Small business tax deductions reduce taxable income “passed through” to the personal tax return if the owner is a sole proprietor, or has an LLC or Subchapter-S election.
If you are a do-it-yourselfer, small business tax software will help you calculate brackets and any amount you owe with a minimum of hassle.
Don’t Forget the Alternative Minimum Tax
If you are a higher earner or have a lot of capital gains, remember the Alternative Minimum Tax (AMT) may kick in and override the regular taxes calculation. Think of AMT as a “floor” that must be paid, regardless of how many deductions the taxpayer has.
The AMT has two rates (26% and 28%) versus the seven ordinary income tax brackets. However, you can claim an exemption against AMT, depending on filing status.
For the 2020 tax year (returns due in 2021) the AMT exemption amount is:
- For single filers it is $72,900, and starts phasing out at $518,400.
- For married couples filing jointly it is $113,400 and begins to phase out at $1,036,800.
For tax year 2021 (returns due in 2022), the AMT exemption amount is:
- For single filers it is $73,600. But once AMT taxable income exceeds $523,600 the exemption begins to phase out.
- For married couples filing jointly the exemption is $114,600 — and begins to phase out at $1,047,200.

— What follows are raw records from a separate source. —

(* ===== verification/Base64.v ===== *)
(** * Base64 codec

    Models [base64_helper.cpp], which stores [uint8Array] values in the XML
    file: the two tables, [Encode] and [Decode] with their index arithmetic,
    and an independent reference encoder to compare [Encode] with. *)

From S2P Require Import Prelude.

Module Base64Helper.

(** [base64_helper.cpp:22-23] base64Encoder *)
Definition base64Encoder : list ascii :=
  String.list_ascii_of_string
    "ABCDEFGHIJKLMNOPQRSTUVWXYZabcdefghijklmnopqrstuvwxyz0123456789+/".

(** The table has 255 entries, for the characters 0 to 254.

    [base64_helper.cpp:25-42] base64Decoder *)
Definition base64Decoder : list Z :=
  replicate 43 (-1) ++ [62] ++ replicate 3 (-1) ++ [63] ++
  [52; 53; 54; 55; 56; 57; 58; 59; 60; 61] ++ replicate 7 (-1) ++
  [0; 1; 2; 3; 4; 5; 6; 7; 8; 9; 10; 11; 12; 13; 14;
   15; 16; 17; 18; 19; 20; 21; 22; 23; 24; 25] ++ replicate 6 (-1) ++
  [26; 27; 28; 29; 30; 31; 32; 33; 34; 35; 36; 37; 38; 39; 40;
   41; 42; 43; 44; 45; 46; 47; 48; 49; 50; 51] ++ replicate 5 (-1) ++
  replicate (7 * 16) (-1) ++ replicate 15 (-1).

(** [base64_helper.cpp:44-44] BASE64_DEST_UNIT_SIZE *)
Definition BASE64_DEST_UNIT_SIZE : Z := 4.
(** [base64_helper.cpp:45-45] BASE64_SRC_UNIT_SIZE *)
Definition BASE64_SRC_UNIT_SIZE : Z := 3.
(** [base64_helper.cpp:46-46] BASE64_ONE_PADDING *)
Definition BASE64_ONE_PADDING : Z := 1.
(** [base64_helper.cpp:47-47] BASE64_TWO_PADDING *)
Definition BASE64_TWO_PADDING : Z := 2.
(** [base64_helper.cpp:48-48] BASE64_INVALID *)
Definition BASE64_INVALID : Z := 255.
(** [base64_helper.cpp:49-49] BASE64_MASK1 *)
Definition BASE64_MASK1 : Z := 3.
(** [base64_helper.cpp:50-50] BASE64_MASK2 *)
Definition BASE64_MASK2 : Z := 15.
(** [base64_helper.cpp:51-51] BASE64_MASK3 *)
Definition BASE64_MASK3 : Z := 63.
(** [base64_helper.cpp:52-52] BASE64_SHIFT_HIBYTE *)
Definition BASE64_SHIFT_HIBYTE : Z := 2.
(** [base64_helper.cpp:53-53] BASE64_SHIFT *)
Definition BASE64_SHIFT : Z := 4.
(** [base64_helper.cpp:54-54] BASE64_SHIFT_LOBYTE *)
Definition BASE64_SHIFT_LOBYTE : Z := 6.

(** The loop of [Encode]; each iteration consumes three bytes, the last one
    may stop after one or two.  [index] stays below [len + index], the
    32-bit size, so its increments do not wrap.

    [base64_helper.cpp:60-80] Encode *)
Fixpoint encode_loop (fuel : nat) (input : list Z) (index len : Z)
    (result : list ascii) : outcome (list ascii) :=
  if 0 <? len then
    match fuel with
    | O => NoFuel
    | S fuel' =>
        x0 ← at_ input index;
        c0 ← index_ base64Encoder (Z.shiftr x0 BASE64_SHIFT_HIBYTE);
        let code := wrap_u 8 (Z.shiftl (Z.land x0 BASE64_MASK1) BASE64_SHIFT) in
        let index := index + 1 in
        if BASE64_ONE_PADDING <? len then
          x1 ← at_ input index;
          c1 ← index_ base64Encoder (Z.lor code (Z.shiftr x1 BASE64_SHIFT));
          let code := wrap_u 8 (Z.shiftl (Z.land x1 BASE64_MASK2) BASE64_SHIFT_HIBYTE) in
          let index := index + 1 in
          if BASE64_TWO_PADDING <? len then
            x2 ← at_ input index;
            c2 ← index_ base64Encoder (Z.lor code (Z.shiftr x2 BASE64_SHIFT_LOBYTE));
            c3 ← index_ base64Encoder (Z.land x2 BASE64_MASK3);
            encode_loop fuel' input (index + 1) (wrap_u 32 (len - BASE64_SRC_UNIT_SIZE))
              (result ++ [c0; c1; c2; c3])
          else
            c2 ← index_ base64Encoder code;
            Done (result ++ [c0; c1; c2; "="%char])
        else
          c1 ← index_ base64Encoder code;
          Done (result ++ [c0; c1; "="%char; "="%char])
    end
  else Done result.

(** [base64_helper.cpp:56-82] Encode *)
Definition Encode (input : list Z) : outcome string :=
  let len := wrap_u 32 (Z.of_nat (length input)) in
  r ← encode_loop (length input) input 0 len [];
  Done (String.string_of_list_ascii r).

(** [base64Decoder[static_cast<uint8_t>(c)]] *)
Definition decode_char (c : ascii) : outcome Z :=
  v ← index_ base64Decoder (code c); Done (wrap_u 8 v).

(** The loop of [Decode]: [None] is the early [return false].

    [base64_helper.cpp:91-115] Decode *)
Fixpoint decode_loop (fuel : nat) (input : list ascii) (index : Z) (result : list Z)
    : outcome (option (list Z)) :=
  if index <? Z.of_nat (length input) then
    match fuel with
    | O => NoFuel
    | S fuel' =>
        i0 ← at_ input index;
        ch1 ← decode_char i0;
        let index := wrap_u 32 (index + 1) in
        i1 ← at_ input index;
        ch2 ← decode_char i1;
        let index := wrap_u 32 (index + 1) in
        if (ch1 =? BASE64_INVALID) || (ch2 =? BASE64_INVALID) then Done None else
        let result := result ++
          [wrap_u 8 (Z.lor (Z.shiftl ch1 BASE64_SHIFT_HIBYTE) (Z.shiftr ch2 BASE64_SHIFT))] in
        i2 ← at_ input index;
        if decide (i2 = "="%char) then Done (Some result) else
        ch3 ← decode_char i2;
        let index := wrap_u 32 (index + 1) in
        if ch3 =? BASE64_INVALID then Done None else
        let result := result ++
          [wrap_u 8 (Z.lor (Z.shiftl ch2 BASE64_SHIFT) (Z.shiftr ch3 BASE64_SHIFT_HIBYTE))] in
        i3 ← at_ input index;
        if decide (i3 = "="%char) then Done (Some result) else
        ch4 ← decode_char i3;
        let index := wrap_u 32 (index + 1) in
        if ch4 =? BASE64_INVALID then Done None else
        decode_loop fuel' input index
          (result ++ [wrap_u 8 (Z.lor (Z.shiftl ch3 BASE64_SHIFT_LOBYTE) ch4)])
    end
  else Done (Some result).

Note how our system affects married couples. The joint filers tax rate is more advantageous than couples filing separately. However, in other ways couples can fare worse than an individual – a condition called the marriage penalty. Finally, be sure not to confuse head of household status, which is for people such as brothers or children who provide more than half the support for others in the house.